We’ve spent four years bedeviled by a gold-worshipping misanthrope (who, unlike Ebenezer Scrooge, will never mend his ways)—who wants more? Well, it’s the holidays, and curling up with some version of A Christmas Carol may be a tradition in your house. Do you binge the classic versions—Magoo, Muppets, Albert Finney—or look for something new? If the latter, I must recommend Jefferson Mays’ virtuosic and surprisingly emotional one-man show, captured on video and digitally enhanced for quarantine audiences.
Produced in 2018 at L.A.’s Geffen Playhouse, this blend of chameleonic craft and scenic dazzle was directed by Michael Arden and designed by Dane Laffrey, and proudly wears its stage origins in present form. At the top, curtains part to reveal a casket (Jacob Marley’s, naturally) and, 90 minutes later, close on a cemetery in winter. In between it’s a miraculous pageant of possession and ventriloquy, one actor embodying all the sights, sounds, smells and mystery of Dickens’s timeless fable. If the bookending images insist on death, the author was urging readers to make the most of their lives by loving and helping the needy; you can’t take it with you. As American pandemic deaths creep toward 3,000 a day, we are keenly reminded that greed and selfishness breed tragedy.

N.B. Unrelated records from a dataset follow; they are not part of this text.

(* ===== verification/AdminPagesExample.v ===== *)
(** * Two agents that run the program, behind a manager

    The network of this file hands a request to the handler of [AdminService]
    on the tables of the agent it is for, and [manager_pages_agents] applies. *)
From stdpp Require Import base tactics list gmap strings pretty.
From Stdlib Require Import ZArith Lia Ascii String.
From S2P Require Import Prelude CppString StdMap Boost Types Alarm FuncUtil IoTUrl Json Bson Collection DeviceCollection Configurator CbComm Filters ServiceTables.
From S2P Require Import AdminService AdminMgmt AdminMgmtSpec AdminExample AdminMgmtExample AdminPages.

Local Open Scope string_scope.
Local Open Scope Z_scope.

Local Existing Instance boost_reference.
Local Existing Instance boost_reference_laws.
Local Existing Instance bson_reader_reference.
Local Existing Instance manager_mongo.
Local Existing Instance manager_config.
Local Existing Instance manager_texts.

(** ** Texts *)

Definition read_query (q : string) : list (string * string) := pairs_of (snd (riot_getQueryParams q [])).

Lemma pretty_go_length k : forall x s, (x < 10 ^ N.of_nat k)%N ->
  (String.length (pretty_N_go x s) <= k + String.length s)%nat.
Proof.
  induction k as [|k IH]; intros x s Hx.
  - replace x with 0%N by (cbn in Hx; lia). by rewrite pretty_N_go_0.
  - destruct (decide (x = 0)%N) as [->|Hn]; [rewrite pretty_N_go_0; lia|].
    rewrite pretty_N_go_step by lia. etransitivity; [apply IH|cbn; lia].
    apply N.Div0.div_lt_upper_bound. rewrite Nat2N.inj_succ, N.pow_succ_r' in Hx. lia.
Qed.

Lemma pretty_length (z : Z) : - 2 ^ 31 <= z < 2 ^ 31 -> slen (pretty z) <= 11.
Proof.
  intros Hz. destruct (pretty_Z_shape z) as (n & -> & Hn).
  assert (H : (String.length (pretty n) <= 10)%nat).
  { unfold pretty, pretty_N. destruct (decide _); [cbn; lia|]. etransitivity; [apply (pretty_go_length 10); lia|cbn; lia]. }
  unfold slen. destruct (z <? 0); cbn; lia.
Qed.

Lemma pretty_characters (z : Z) : str_forall value_char (pretty z) = true /\ pretty z <> "".
Proof.
  destruct (pretty_Z_shape z) as (n & -> & _). destruct (pretty_N_digits n) as [Hd Hne].
  assert (Hv : str_forall value_char (pretty n) = true).
  { revert Hd. apply str_forall_impl. intros c. by destruct c as [[] [] [] [] [] [] [] []]. }
  destruct (z <? 0); cbn [String.append]; [|done]. split; [|done]. cbn [str_forall]. by rewrite Hv.
Qed.

(** The limit and the offset are read back from the query. *)
Lemma query_read_back limit offset :
  in_range limit offset ->
  let ps := page_parameters "" "" "" limit offset in read_query (make_query_string encode_all ps) = with_value ps.
Proof.
  intros [Hl Ho]. unfold LIMIT_MAX in Hl. cbn zeta.
  set (kvs := [mkKVP Store.LIMIT (pretty limit); mkKVP Store.OFFSET (pretty offset)]).
  assert (Hok : Forall kvp_ok kvs).
  { assert (H : forall k z, k = Store.LIMIT \/ k = Store.OFFSET -> - 2 ^ 31 <= z < 2 ^ 31 -> kvp_ok (mkKVP k (pretty z))).
    { intros k z Hk Hz. destruct (pretty_characters z) as [Hc Hne]. pose proof (pretty_length z Hz).
      unfold kvp_ok, QUERY_NAME_MAX, QUERY_VALUE_MAX. cbn [getKey getValue].
      repeat split; try assumption; try lia; by destruct Hk as [ -> | -> ]. }
    repeat constructor; apply H; auto; lia. }
  assert (Hnl : nonempty (pretty limit) = true) by (apply nonempty_true, pretty_characters).
  assert (Hno : nonempty (pretty offset) = true) by (apply nonempty_true, pretty_characters).
  assert (E : with_value (page_parameters "" "" "" limit offset) = pairs_of kvs).
  { unfold with_value, page_parameters. cbn [List.filter snd nonempty]. change (lexical_cast limit) with (pretty limit).
    change (lexical_cast offset) with (pretty offset). by rewrite Hnl, Hno. }
  assert (Eq : make_query_string encode_all (page_parameters "" "" "" limit offset) = make_query_string encode_all (pairs_of kvs)).
  { unfold make_query_string, page_parameters. cbn [pairs_of map kvs make_query_loop nonempty getKey getValue].
    change (lexical_cast limit) with (pretty limit). change (lexical_cast offset) with (pretty offset).
    by rewrite Hnl, Hno. }
  rewrite Eq, E. unfold read_query. rewrite (query_roundtrip encode_all kvs []); [done|assumption|done].
Qed.

(** ** The agents *)

#[local] Instance agent_plugins : Plugins Database := {|
  plugin := string;
  plugins := unit;
  get_protocol_data p := mkProtocolData p p;
  is_command_handle _ := true;
  check_provisioned_data _ _ := (200, "");
  get_protocol_commands _ := "";
  remove_devices_from_cache _ _ s := s;
  send_register_device _ _ := fret tt;
  unregister _ _ := fret tt;
  plugin_register_iota_manager _ := fret tt
|}.

(** The devices of an agent, by its host. *)
Definition device_row (id : string) : document :=
  [("device_id", BStr id); ("service", BStr "s1"); ("service_path", BStr "/")].
Definition agent_rows (host : string) : list document :=
  if String.eqb host "a" then [device_row "a1"; device_row "a2"] else [device_row "b1"; device_row "b2"].

#[local] Notation agent_at host :=
  (mkAdmin (HM := manager_mongo) (HPl := agent_plugins) ∅
     (mkDatabase (HM := manager_mongo) (fun ns => if String.eqb ns "iot.DEVICE" then agent_rows host else []) ∅) tt).
Definition host_of (url : string) : string := if String.eqb url "http://a:1" then "a" else "b".

(** A device as text, by its identifier; and the pages of the agents. *)
Definition device_text (d : document) : string :=
  match d with (_, BStr id) :: _ => "{" ++ id ++ "}" | _ => "{}" end.
Definition identifiers_only (host : string) : list document := map (project [Store.DEVICE_ID]) (agent_rows host).

Definition text_writer : BsonJson := {| jsonString := device_text; fromjson _ := None; numberLong _ _ := 0 |}.

Definition sublists {A} (l : list A) : list (list A) :=
  match l with [x; y] => [[]; [x]; [y]; [x; y]] | _ => [] end.
Definition known_pages : list (list document) := (sublists (identifiers_only "a") ++ sublists (identifiers_only "b"))%list.

#[local] Instance agents_json : BsonJson := {|
  jsonString := device_text;
  fromjson text :=
    match List.find (fun docs => String.eqb text (page_text (HBJ := text_writer) "devices" 2 docs)) known_pages with
    | Some docs => Some [("count", BNum 2); ("devices", BArr (map BObj docs))]
    | None => None
    end;
  numberLong _ _ := 0
|}.

Definition agent_devices_handler (q : request) (ps : list (string * string)) (host : string)
    : option (Admin * outcome (Z * response)) :=
  AdminService.devices (HM := manager_mongo) "iot" "h" no_text no_text no_text int_of_text accept_all "" "" q ps blank
    (agent_at host).

#[local] Instance agents_network : Network := {|
  network := unit;
  exchange n req _ _ :=
    (n, match agent_devices_handler (received req) (read_query (rq_query req)) (rq_host req) with
        | Some (_, Ret x) => mkResult (Some (mkHttpResponse (rsp_code (snd x)) (rsp_body (snd x)))) None (rq_host req)
        | _ => mkResult None (Some (1, "no answer")) (rq_host req)
        end);
  get_token n _ _ _ _ _ := (n, Ret "")
|}.

Lemma page_of_two_in {A} (x y : A) limit offset : In (page limit offset [x; y]) (sublists [x; y]).
Proof.
  unfold page. destruct (limit <? 0); [by left|].
  destruct (Z.to_nat offset) as [|[|[|n]]], (limit =? 0); cbn [drop sublists]; try (cbn; tauto);
    destruct (Z.to_nat limit) as [|[|[|m]]]; cbn; tauto.
Qed.

Lemma pages_read_back docs :
  In docs known_pages ->
  fromjson (page_text "devices" 2 docs) = Some [("count", BNum 2); ("devices", BArr (map BObj docs))].
Proof. intros H. repeat (destruct H as [<-|H]; [vm_compute; reflexivity|]). by destruct H. Qed.

#[local] Notation two_agents := ["http://a:1"; "http://b:1"].
#[local] Notation rows_at := (fun url => agent_rows (host_of url)).

Lemma agents_read_back :
  texts_read_back int_of_text encode_all read_query "" "" "" [Store.DEVICE_ID] (map rows_at two_agents).
Proof.
  split; [exact query_read_back|]. split.
  - intros z _. unfold int_of_text. change (lexical_cast z) with (pretty z). by rewrite strtol10_pretty, String.eqb_refl.
  - intros rows limit offset [<-|[<-|[]]] _; apply pages_read_back; unfold known_pages; apply in_or_app;
      [left|right]; apply page_of_two_in.
Qed.

Lemma agents_run :
  Forall (runs_agent (HM := manager_mongo) (HPl := agent_plugins) "iot" "h" no_text no_text no_text int_of_text
    accept_all "" "" read_query 10 (fun _ => True)
    (fun url => agent_at (host_of url))) two_agents.
Proof.
  assert (H : forall n req a x host, rq_host req = host ->
    agent_devices_handler (received req) (read_query (rq_query req)) host = Some (a, Ret x) ->
    exists n' from, True /\
      exchange n req 10 "" = (n', mkResult (Some (mkHttpResponse (rsp_code (snd x)) (rsp_body (snd x)))) None from)).
  { intros n req a x host Hh E. exists n, (rq_host req). split; [done|]. cbn [exchange agents_network]. by rewrite Hh, E. }
  apply Forall_cons. split; [|apply Forall_singleton].
  - exists (mkIoTUrl "http://a:1" "http" "a" 1 "/" ""). split; [reflexivity|]. intros n req a x _ _ Hh _ _ E.
    by apply (H n req a x "a").
  - exists (mkIoTUrl "http://b:1" "http" "b" 1 "/" ""). split; [reflexivity|]. intros n req a x _ _ Hh _ _ E.
    by apply (H n req a x "b").
Qed.

#[local] Notation manager_state :=
  (mkManager (HM := manager_mongo) (HN := agents_network) (mkDatabase (HM := manager_mongo) manager_tables ∅) tt).
#[local] Notation empty_response := (mkResponse 200 "" [] "").

Lemma agents_give :
  Forall (fun url => Z.of_nat (List.length (rows_at url)) < 2 ^ 31
    /\ gives_rows (HM := manager_mongo) (conn (a_database (HPl := agent_plugins) (agent_at (host_of url))))
         ("iot" ++ "." ++ Store.DEVICE_TABLE)
         (devices_query "s1" "/" "" "") (ascending [Store.DEVICE_SORT; Store.SERVICE_PATH]) (rows_at url)) two_agents.
Proof.
  apply Forall_cons. split; [|apply Forall_singleton]; (split; [cbn; lia|split; [reflexivity|by intros]]).
Qed.

Lemma page_in_range : in_range 3 1.
Proof. unfold in_range, LIMIT_MAX. lia. Qed.

(** A page that begins in the first agent and ends in the second. *)
Lemma manager_pages_agents_witness :
  texts_read_back int_of_text encode_all read_query "" "" "" [Store.DEVICE_ID] (map rows_at two_agents)
  /\ in_range 3 1
  /\ exists g', conn (g_database g') = manager_tables
     /\ AdminMgmt.get_all_devices_json (HM := manager_mongo) "iot" "h" no_text no_text no_text encode_all 10
          "s1" "/" 3 1 "" "" "" "" "" empty_response manager_state
        = Some (g', Ret (create_response 200 "" "" (with_body (jsonString
            [("count", BNum 4);
             ("devices", BArr [BObj [("device_id", BStr "a2")]; BObj [("device_id", BStr "b1")]; BObj [("device_id", BStr "b2")]])])
            empty_response))).
Proof.
  split; [exact agents_read_back|]. split; [exact page_in_range|].
  exact (manager_pages_agents (HM := manager_mongo) (HPl := agent_plugins) (HRL := bson_reader_reference_laws) "iot" "h"
    no_text no_text no_text int_of_text accept_all "" "" encode_all read_query 10 (fun _ => True)
    (fun url => agent_at (host_of url)) "s1" "/" 3 1 "" "" "" "" "" [Store.DEVICE_ID] rows_at empty_response two_agents
    manager_state manager_state agents_read_back (fun _ => eq_refl) eq_refl ltac:(discriminate) eq_refl eq_refl agents_give
    agents_run I page_in_range).
Defined.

Subscribe to Observer’s Arts Newsletter
Performing a necessarily abridged but faithful version of the book, Mays is magnificent. Effortlessly donning and doffing personae, he fleetly juggles narrator, Scrooge, ghosts, all the Cratchits, and dozens more, bringing whole feasts and parties to life with bustling color and details. Anyone who saw him on Broadway in I Am My Own Wife or A Gentleman’s Guide to Love and Murder already knew Mays to be a master purveyor of polymorphous perversity. Although American, he is a specialist in English caricature, all genders and classes: Cockney geezer, posh toff, prig, git, twit, nob, tosser, as well as decent, chipper chaps. He’s a walking explosion of Max Beerbohm sketches and British dialects.
Since the central performance is so warm and dynamic, it’s almost gravy that the visuals are so engaging. In the opening scenes—the miserable Scrooge in his mausoleum of an office and then making his way home to a lonely apartment—the stage is swaddled in shadows and gloom, relieved only by a candle here or there (outstanding mood setting by lighting designer Ben Stanton). But with the grisly, sickly blue arrival of Marley and the three spirits who guide Scrooge through past, present, and future, the space blazes with brilliant color, set pieces, and video. The giddy Christmas party at Fezziwig’s is augmented by projections of dancers (designed by Lucy Mackinnon); when the Ghost of Christmas Present parts his cloak to reveal the twin urchins Ignorance and Want, their digital avatars caper grotesquely on a scrim. The cinematography (by Maceo Bishop) and CGI garnish are never intrusive, never competing with Mays as the engine of the narrative.

That iconic plot and dialogue have been recycled so many times, you may think nothing can surprise you in a new version. And yet, Mays (who adapted the book with Arden and Susan Lyons) finds fresh corners to inhabit and illuminate. Not many films of A Christmas Carol have given each member of the Cratchits’ humble household such personality and distinction, nor has the party thrown by Fred (Scrooge’s jolly nephew) seemed so festive and bright. Mays revels in the source material’s crowds and mobs and lists, he loves the promise of plenitude and too-muchness of Dickens, as when he enumerates (verbatim) this orgiastic inventory of dishes surrounding the Ghost of Christmas Present: “turkeys, geese, game, brawn, great joints of meat, sucking-pigs, long wreaths of sausages, mince-pies, plum-puddings, barrels of oysters, red-hot chestnuts, cherry-cheeked apples, juicy oranges, luscious pears, immense twelfth-cakes, and seething bowls of punch.” Mays contains multitudes, and he gives multitudinous pleasure.
We shall see if his generosity as an actor is matched by liberality among ticket buyers. The enterprise, budgeted at a reported $3.7 million, would have to sell 74,000 to make back its production cost. A percentage of the profits will go to a coalition of about 57 regional theaters who are promoting the event. Beneficiaries range all over, from Vermont Stage to Pittsburgh Public Theater to Geffen Playhouse. If each company can deliver an average of 2,000 or so audience members, profit may be had. For many, A Christmas Carol is a seasonal cash cow. I’ll be curious to see if this model works: manageable overhead, online distribution, big niche market. I hate to sound like a cold hearted capitalist, but the theater can afford to be a little Scroogey when it comes to survival.